**Instructions to follow:** Once the line containing "b ← run_setter (apply_enable action);" is found in the entries below, restate it and each following line word for word, stopping after the line containing "VNone => reject".

Extracted records
■ ■ ■

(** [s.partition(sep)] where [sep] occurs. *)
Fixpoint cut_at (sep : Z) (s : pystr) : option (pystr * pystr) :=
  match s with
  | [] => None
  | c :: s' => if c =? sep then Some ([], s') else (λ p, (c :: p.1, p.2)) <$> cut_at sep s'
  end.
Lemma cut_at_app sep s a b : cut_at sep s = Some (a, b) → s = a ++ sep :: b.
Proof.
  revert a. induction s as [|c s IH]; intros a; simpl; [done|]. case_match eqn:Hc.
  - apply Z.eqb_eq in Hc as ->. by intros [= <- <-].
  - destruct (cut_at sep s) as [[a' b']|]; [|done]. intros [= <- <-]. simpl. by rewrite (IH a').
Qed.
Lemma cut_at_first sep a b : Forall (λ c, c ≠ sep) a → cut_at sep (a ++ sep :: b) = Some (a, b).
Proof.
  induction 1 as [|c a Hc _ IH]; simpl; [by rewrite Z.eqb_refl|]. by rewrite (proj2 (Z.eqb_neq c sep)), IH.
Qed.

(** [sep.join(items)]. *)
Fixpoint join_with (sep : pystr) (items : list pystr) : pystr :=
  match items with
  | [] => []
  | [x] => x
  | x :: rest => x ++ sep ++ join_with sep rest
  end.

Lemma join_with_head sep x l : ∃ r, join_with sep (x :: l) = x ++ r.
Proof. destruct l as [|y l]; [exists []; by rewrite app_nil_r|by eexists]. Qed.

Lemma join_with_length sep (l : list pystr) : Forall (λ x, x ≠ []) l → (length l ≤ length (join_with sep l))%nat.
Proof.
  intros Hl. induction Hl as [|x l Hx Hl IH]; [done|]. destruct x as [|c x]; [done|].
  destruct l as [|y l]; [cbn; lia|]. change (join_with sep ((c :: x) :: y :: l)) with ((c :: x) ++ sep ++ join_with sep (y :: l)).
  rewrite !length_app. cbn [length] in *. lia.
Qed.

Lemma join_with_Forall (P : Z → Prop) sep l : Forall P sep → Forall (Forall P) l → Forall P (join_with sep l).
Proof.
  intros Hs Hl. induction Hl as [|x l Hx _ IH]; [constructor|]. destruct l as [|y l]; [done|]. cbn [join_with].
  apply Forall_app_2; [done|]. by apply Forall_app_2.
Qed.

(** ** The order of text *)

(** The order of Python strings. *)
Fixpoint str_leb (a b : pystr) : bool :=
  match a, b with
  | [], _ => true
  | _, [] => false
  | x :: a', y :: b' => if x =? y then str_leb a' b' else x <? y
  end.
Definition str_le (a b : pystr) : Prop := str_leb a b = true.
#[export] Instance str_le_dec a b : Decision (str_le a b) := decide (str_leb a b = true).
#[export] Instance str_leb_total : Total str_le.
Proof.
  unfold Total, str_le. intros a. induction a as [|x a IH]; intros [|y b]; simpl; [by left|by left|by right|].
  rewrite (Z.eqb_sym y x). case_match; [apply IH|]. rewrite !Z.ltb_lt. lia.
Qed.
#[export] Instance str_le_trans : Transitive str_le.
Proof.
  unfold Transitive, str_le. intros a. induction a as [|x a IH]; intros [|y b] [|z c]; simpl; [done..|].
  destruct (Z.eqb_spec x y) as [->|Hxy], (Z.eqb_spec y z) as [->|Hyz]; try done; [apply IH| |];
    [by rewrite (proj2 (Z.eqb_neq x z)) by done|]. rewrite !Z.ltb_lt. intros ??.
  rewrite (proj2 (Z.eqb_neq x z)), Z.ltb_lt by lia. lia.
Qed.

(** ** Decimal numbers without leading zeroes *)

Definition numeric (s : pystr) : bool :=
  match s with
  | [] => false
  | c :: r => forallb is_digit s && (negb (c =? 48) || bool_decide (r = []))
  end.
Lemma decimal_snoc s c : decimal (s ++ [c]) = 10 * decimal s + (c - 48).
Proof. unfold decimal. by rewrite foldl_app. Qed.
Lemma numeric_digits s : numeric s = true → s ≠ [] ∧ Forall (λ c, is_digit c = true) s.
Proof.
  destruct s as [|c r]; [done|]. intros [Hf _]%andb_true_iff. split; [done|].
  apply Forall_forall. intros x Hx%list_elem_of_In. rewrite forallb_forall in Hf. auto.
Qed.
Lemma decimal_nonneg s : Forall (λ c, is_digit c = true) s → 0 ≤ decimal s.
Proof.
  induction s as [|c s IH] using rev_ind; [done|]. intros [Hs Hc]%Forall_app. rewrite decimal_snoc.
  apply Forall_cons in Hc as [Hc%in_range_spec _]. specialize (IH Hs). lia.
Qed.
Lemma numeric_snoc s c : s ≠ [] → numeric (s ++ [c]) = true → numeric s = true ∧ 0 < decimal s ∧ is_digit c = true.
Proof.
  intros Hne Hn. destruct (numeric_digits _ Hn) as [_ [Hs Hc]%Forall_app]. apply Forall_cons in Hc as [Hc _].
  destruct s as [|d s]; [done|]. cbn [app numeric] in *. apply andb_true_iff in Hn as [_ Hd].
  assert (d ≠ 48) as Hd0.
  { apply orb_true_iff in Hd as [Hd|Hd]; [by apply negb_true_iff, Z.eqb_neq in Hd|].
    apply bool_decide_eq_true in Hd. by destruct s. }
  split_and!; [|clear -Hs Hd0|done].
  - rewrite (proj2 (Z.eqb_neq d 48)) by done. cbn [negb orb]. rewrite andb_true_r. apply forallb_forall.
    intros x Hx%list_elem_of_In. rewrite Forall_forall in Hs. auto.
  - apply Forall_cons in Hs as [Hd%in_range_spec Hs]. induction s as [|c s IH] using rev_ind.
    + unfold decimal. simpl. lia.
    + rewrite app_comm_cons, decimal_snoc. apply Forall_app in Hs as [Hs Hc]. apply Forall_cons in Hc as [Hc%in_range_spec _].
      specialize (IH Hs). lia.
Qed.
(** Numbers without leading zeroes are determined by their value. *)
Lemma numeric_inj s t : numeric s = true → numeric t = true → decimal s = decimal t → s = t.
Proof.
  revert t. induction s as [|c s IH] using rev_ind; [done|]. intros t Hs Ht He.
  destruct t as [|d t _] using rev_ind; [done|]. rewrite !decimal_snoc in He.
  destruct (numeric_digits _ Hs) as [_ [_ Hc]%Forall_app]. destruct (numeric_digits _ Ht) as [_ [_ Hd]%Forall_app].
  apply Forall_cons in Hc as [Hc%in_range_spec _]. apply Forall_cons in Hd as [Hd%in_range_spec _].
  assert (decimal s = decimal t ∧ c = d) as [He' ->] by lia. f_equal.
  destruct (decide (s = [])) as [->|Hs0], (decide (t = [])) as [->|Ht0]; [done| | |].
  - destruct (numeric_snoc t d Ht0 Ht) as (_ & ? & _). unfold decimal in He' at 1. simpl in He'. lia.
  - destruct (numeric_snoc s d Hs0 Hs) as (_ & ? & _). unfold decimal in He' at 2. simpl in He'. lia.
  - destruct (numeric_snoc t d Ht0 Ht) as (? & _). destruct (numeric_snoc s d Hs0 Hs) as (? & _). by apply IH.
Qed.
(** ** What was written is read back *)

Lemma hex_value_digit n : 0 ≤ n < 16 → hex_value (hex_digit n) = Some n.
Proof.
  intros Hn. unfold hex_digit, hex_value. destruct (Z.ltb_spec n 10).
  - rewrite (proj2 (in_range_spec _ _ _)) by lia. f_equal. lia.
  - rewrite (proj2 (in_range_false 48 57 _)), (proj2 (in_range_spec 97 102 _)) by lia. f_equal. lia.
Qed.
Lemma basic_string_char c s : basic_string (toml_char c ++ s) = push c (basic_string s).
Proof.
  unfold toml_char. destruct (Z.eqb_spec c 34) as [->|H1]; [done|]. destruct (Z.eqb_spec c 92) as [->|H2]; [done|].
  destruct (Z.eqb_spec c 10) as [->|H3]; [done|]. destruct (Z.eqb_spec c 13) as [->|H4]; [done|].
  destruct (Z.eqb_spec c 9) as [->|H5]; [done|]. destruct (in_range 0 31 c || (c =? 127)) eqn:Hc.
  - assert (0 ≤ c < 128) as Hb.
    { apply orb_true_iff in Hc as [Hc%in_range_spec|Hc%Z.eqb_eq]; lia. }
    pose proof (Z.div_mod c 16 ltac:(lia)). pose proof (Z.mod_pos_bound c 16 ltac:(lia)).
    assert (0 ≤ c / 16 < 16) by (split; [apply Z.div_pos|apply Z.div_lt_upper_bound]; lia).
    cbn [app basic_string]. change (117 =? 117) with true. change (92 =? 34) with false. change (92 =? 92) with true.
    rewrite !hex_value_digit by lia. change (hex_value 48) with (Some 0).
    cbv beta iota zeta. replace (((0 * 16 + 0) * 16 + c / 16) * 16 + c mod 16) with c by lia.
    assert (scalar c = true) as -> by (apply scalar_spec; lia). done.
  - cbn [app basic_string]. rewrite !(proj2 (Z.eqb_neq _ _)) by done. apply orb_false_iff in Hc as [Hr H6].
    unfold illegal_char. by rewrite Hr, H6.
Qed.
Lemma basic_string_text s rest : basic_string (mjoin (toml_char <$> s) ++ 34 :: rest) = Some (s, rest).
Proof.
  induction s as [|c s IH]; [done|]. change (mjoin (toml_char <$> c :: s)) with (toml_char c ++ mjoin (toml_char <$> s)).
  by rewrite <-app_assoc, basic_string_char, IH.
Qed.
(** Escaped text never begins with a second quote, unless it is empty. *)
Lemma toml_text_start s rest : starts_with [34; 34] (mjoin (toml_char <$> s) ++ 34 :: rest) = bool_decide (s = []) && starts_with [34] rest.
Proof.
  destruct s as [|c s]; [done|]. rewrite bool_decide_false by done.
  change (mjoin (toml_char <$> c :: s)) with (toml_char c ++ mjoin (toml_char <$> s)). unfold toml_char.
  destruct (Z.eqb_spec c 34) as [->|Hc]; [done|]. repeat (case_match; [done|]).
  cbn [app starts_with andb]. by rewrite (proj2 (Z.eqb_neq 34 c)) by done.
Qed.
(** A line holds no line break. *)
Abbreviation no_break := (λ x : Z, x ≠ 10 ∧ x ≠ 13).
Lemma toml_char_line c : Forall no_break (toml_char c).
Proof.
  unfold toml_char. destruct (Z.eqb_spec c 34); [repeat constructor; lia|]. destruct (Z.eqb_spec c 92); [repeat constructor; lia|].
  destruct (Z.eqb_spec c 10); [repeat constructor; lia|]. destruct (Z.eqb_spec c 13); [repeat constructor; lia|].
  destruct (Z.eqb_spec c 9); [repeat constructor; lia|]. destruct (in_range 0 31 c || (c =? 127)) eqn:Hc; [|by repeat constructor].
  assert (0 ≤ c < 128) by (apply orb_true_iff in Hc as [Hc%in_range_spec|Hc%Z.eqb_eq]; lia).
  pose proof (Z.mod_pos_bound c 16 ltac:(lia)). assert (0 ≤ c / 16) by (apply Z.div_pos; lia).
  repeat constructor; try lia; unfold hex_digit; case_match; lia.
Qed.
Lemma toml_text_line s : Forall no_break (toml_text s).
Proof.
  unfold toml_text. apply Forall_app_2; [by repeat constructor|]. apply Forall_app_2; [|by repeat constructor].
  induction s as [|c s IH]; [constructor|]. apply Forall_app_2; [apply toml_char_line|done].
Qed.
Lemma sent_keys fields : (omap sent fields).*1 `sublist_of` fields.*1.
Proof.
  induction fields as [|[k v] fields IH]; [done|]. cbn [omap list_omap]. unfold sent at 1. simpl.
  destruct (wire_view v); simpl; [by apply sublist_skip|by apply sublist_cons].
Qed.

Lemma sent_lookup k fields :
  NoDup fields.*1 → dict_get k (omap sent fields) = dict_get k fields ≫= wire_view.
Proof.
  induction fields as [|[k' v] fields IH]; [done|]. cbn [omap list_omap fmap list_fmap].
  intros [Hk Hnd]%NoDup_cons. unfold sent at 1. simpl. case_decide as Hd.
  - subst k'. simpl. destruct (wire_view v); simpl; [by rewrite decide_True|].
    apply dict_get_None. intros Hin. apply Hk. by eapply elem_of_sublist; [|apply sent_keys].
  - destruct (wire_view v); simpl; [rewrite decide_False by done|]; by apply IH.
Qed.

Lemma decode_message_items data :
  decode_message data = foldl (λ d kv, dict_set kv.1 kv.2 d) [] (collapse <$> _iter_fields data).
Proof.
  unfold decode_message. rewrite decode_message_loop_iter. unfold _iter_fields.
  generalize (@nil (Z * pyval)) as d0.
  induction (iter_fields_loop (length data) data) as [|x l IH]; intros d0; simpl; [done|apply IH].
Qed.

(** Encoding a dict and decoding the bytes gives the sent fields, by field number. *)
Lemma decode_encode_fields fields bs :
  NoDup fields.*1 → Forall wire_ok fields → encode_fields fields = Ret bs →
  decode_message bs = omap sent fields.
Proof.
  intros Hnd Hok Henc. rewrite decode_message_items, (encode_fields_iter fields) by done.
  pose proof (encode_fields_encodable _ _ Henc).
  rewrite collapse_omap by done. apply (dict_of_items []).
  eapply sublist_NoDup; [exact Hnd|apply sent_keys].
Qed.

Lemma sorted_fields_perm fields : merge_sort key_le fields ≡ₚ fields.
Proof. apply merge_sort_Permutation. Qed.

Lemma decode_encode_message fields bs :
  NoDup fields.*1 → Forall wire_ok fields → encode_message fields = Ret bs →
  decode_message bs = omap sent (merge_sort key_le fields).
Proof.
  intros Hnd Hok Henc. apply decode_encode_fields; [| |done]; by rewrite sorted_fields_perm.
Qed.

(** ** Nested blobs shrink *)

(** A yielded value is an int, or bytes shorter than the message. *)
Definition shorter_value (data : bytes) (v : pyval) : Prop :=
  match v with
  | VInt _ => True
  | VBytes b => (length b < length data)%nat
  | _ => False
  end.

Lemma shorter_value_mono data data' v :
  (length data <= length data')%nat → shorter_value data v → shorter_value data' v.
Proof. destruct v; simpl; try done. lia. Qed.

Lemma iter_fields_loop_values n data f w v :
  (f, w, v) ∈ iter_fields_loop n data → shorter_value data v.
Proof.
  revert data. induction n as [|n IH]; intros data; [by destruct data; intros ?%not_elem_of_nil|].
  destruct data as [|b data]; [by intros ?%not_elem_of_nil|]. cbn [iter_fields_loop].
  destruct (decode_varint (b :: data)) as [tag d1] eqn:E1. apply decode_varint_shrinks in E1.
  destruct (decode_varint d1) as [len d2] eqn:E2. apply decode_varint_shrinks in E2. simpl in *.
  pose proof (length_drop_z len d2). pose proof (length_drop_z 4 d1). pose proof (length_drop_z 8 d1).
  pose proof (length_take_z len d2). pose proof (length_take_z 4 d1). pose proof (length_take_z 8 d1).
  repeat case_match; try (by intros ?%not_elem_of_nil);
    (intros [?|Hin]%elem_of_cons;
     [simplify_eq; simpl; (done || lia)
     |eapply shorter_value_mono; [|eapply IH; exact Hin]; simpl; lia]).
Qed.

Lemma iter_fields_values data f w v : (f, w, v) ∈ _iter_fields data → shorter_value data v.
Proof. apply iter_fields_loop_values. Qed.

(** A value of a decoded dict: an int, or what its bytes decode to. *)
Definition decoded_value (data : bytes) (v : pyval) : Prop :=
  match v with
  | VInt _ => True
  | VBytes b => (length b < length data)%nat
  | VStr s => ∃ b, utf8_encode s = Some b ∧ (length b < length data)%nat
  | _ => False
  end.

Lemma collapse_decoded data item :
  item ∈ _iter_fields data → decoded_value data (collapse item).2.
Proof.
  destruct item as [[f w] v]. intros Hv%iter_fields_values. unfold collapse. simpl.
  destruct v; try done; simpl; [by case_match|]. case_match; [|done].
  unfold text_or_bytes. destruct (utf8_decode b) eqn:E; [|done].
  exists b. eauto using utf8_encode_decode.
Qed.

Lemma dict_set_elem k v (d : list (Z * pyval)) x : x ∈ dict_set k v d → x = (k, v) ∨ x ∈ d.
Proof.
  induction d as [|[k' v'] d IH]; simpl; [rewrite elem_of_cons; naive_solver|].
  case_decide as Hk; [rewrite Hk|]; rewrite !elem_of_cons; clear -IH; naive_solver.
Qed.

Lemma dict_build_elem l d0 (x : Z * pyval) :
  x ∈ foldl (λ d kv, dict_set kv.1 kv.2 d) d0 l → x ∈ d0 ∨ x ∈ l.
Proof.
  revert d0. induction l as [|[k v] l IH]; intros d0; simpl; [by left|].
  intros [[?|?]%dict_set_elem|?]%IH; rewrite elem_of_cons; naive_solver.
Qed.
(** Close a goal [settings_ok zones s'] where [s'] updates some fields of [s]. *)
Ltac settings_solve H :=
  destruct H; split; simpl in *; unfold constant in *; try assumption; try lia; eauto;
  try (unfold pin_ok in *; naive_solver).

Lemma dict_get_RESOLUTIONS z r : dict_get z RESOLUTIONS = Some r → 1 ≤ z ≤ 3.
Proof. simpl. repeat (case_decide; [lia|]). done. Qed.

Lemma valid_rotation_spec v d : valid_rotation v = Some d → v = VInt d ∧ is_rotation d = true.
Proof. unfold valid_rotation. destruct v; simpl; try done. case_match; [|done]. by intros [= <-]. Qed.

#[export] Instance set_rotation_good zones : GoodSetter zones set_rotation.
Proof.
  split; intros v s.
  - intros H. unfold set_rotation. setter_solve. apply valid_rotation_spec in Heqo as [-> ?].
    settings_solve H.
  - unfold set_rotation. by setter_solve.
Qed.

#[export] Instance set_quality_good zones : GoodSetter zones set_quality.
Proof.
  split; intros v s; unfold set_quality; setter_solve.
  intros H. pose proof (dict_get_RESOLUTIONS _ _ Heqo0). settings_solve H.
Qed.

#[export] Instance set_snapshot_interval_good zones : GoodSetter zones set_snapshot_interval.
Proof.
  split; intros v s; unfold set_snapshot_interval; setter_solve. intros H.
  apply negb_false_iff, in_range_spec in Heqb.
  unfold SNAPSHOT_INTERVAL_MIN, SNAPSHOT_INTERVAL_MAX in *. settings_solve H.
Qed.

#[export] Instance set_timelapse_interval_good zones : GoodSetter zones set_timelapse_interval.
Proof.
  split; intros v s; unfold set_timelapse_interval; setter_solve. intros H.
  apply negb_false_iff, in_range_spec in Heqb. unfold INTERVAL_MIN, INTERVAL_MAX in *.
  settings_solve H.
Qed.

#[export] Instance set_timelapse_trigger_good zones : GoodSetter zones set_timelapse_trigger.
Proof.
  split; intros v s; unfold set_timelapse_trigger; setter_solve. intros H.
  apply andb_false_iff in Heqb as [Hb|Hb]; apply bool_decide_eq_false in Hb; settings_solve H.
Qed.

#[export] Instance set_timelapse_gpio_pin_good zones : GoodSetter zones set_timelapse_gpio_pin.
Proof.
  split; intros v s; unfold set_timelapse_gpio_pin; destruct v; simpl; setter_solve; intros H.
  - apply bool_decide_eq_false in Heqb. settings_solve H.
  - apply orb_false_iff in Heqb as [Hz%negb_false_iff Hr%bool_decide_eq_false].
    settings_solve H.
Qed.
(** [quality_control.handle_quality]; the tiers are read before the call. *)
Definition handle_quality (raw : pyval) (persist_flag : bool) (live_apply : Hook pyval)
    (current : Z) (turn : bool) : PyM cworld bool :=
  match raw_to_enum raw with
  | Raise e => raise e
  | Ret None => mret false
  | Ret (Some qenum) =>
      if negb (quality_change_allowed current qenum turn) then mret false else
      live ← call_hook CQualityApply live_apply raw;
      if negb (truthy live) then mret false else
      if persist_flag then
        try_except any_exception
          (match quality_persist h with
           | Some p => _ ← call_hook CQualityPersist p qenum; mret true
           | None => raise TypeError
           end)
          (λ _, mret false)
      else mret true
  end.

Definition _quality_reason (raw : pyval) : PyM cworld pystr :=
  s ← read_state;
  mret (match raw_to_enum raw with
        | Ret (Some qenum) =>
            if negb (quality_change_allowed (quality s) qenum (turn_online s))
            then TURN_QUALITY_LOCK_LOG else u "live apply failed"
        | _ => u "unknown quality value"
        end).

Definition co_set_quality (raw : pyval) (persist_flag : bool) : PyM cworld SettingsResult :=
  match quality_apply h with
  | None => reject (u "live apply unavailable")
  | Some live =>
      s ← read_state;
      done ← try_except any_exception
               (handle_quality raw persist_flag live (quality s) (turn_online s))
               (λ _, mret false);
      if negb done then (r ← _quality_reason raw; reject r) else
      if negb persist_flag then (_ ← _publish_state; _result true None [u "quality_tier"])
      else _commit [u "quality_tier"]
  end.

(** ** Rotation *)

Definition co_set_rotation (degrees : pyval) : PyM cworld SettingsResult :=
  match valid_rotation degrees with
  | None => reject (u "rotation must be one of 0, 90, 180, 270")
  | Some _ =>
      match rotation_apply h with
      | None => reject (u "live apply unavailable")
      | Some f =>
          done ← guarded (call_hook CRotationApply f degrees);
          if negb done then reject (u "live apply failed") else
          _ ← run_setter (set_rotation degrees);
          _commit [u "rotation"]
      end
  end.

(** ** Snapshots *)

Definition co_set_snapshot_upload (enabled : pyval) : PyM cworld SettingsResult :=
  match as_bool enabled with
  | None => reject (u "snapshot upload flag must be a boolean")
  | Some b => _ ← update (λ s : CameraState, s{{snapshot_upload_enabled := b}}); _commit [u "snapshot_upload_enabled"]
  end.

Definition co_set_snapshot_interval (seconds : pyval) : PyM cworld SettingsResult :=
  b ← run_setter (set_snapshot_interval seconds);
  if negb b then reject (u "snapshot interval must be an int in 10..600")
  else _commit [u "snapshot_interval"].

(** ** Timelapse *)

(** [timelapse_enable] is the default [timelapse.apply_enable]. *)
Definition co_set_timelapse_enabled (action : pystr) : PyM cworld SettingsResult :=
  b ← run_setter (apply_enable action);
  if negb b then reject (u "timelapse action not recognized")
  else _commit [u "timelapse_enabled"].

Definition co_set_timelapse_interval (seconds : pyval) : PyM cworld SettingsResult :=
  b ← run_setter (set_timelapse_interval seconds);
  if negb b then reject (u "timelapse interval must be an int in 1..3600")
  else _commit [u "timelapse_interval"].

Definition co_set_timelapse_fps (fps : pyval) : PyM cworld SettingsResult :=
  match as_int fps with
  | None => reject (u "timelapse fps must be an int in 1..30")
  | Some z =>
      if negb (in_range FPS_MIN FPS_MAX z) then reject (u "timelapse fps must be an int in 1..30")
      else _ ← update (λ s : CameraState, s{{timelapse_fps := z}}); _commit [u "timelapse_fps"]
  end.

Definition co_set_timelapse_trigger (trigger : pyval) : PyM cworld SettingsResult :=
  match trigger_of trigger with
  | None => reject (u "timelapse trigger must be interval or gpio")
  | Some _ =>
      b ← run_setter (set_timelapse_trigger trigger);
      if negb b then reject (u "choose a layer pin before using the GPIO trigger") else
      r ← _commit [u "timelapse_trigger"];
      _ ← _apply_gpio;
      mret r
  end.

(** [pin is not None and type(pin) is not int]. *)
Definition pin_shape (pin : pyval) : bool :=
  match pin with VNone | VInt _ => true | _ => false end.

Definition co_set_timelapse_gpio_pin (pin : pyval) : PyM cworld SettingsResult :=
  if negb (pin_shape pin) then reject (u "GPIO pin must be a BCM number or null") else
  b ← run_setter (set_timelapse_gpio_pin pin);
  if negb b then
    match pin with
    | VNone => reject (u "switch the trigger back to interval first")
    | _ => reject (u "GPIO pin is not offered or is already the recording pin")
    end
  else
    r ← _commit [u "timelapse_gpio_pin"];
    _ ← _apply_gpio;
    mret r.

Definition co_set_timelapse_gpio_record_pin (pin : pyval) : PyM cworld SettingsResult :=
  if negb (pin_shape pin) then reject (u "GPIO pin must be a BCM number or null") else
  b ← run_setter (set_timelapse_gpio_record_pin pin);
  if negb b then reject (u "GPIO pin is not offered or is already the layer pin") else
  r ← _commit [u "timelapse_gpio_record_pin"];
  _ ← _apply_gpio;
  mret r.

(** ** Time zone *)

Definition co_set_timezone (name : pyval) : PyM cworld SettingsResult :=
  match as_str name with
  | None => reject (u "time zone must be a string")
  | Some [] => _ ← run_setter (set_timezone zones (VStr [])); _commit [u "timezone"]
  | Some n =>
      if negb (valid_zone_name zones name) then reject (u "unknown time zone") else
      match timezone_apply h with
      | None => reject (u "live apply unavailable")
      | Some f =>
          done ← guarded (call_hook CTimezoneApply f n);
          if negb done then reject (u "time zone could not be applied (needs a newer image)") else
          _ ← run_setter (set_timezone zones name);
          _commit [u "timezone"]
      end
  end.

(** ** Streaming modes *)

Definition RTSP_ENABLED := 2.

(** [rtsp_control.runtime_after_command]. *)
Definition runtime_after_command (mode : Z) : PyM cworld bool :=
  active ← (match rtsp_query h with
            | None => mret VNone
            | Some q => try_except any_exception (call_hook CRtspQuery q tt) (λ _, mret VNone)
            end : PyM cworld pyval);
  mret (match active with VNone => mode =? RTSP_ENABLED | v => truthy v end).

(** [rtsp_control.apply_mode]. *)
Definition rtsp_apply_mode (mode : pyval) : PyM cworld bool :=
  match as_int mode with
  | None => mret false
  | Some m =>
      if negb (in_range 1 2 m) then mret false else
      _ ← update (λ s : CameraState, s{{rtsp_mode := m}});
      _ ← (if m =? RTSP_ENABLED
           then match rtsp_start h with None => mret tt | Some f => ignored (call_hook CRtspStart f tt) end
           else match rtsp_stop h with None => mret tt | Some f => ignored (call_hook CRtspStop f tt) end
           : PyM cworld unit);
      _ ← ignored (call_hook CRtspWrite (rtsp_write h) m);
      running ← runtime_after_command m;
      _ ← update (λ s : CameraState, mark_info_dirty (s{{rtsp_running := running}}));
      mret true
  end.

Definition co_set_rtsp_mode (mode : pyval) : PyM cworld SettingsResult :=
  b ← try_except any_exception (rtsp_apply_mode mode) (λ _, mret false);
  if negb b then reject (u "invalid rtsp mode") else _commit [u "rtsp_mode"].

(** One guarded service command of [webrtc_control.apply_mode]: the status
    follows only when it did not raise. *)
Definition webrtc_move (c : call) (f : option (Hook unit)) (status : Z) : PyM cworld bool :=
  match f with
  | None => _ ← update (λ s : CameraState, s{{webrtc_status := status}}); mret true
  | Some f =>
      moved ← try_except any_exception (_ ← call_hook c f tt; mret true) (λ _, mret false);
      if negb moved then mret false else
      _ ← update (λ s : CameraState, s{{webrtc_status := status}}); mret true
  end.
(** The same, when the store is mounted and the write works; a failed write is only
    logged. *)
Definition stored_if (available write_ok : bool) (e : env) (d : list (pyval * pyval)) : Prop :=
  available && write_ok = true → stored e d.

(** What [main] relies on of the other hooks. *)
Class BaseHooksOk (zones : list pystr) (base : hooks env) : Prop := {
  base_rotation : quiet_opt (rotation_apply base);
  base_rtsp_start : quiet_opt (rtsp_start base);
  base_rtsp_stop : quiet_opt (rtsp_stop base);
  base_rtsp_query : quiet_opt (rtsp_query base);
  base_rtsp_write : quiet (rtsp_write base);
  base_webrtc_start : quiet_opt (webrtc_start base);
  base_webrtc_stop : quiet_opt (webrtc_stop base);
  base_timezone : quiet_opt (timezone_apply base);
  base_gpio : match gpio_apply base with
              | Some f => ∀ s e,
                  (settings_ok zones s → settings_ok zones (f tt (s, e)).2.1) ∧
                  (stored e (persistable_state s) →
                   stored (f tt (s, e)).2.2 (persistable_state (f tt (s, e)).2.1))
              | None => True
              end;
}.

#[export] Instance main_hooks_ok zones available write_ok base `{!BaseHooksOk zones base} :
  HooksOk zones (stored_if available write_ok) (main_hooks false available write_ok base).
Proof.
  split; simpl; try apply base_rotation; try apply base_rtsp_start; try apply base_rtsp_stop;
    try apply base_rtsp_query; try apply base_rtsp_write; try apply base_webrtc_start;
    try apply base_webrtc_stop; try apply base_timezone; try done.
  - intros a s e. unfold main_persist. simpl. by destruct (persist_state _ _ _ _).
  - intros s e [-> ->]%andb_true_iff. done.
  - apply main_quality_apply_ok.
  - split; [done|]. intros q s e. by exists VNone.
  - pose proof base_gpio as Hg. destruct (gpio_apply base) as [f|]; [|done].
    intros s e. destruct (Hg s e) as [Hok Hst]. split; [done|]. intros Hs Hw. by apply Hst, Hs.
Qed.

■ ■ ■

**The completed task:**
  b ← run_setter (apply_enable action);
  if negb b then reject (u "timelapse action not recognized")
  else _commit [u "timelapse_enabled"].

Definition co_set_timelapse_interval (seconds : pyval) : PyM cworld SettingsResult :=
  b ← run_setter (set_timelapse_interval seconds);
  if negb b then reject (u "timelapse interval must be an int in 1..3600")
  else _commit [u "timelapse_interval"].

Definition co_set_timelapse_fps (fps : pyval) : PyM cworld SettingsResult :=
  match as_int fps with
  | None => reject (u "timelapse fps must be an int in 1..30")
  | Some z =>
      if negb (in_range FPS_MIN FPS_MAX z) then reject (u "timelapse fps must be an int in 1..30")
      else _ ← update (λ s : CameraState, s{{timelapse_fps := z}}); _commit [u "timelapse_fps"]
  end.

Definition co_set_timelapse_trigger (trigger : pyval) : PyM cworld SettingsResult :=
  match trigger_of trigger with
  | None => reject (u "timelapse trigger must be interval or gpio")
  | Some _ =>
      b ← run_setter (set_timelapse_trigger trigger);
      if negb b then reject (u "choose a layer pin before using the GPIO trigger") else
      r ← _commit [u "timelapse_trigger"];
      _ ← _apply_gpio;
      mret r
  end.

(** [pin is not None and type(pin) is not int]. *)
Definition pin_shape (pin : pyval) : bool :=
  match pin with VNone | VInt _ => true | _ => false end.

Definition co_set_timelapse_gpio_pin (pin : pyval) : PyM cworld SettingsResult :=
  if negb (pin_shape pin) then reject (u "GPIO pin must be a BCM number or null") else
  b ← run_setter (set_timelapse_gpio_pin pin);
  if negb b then
    match pin with
    | VNone => reject (u "switch the trigger back to interval first")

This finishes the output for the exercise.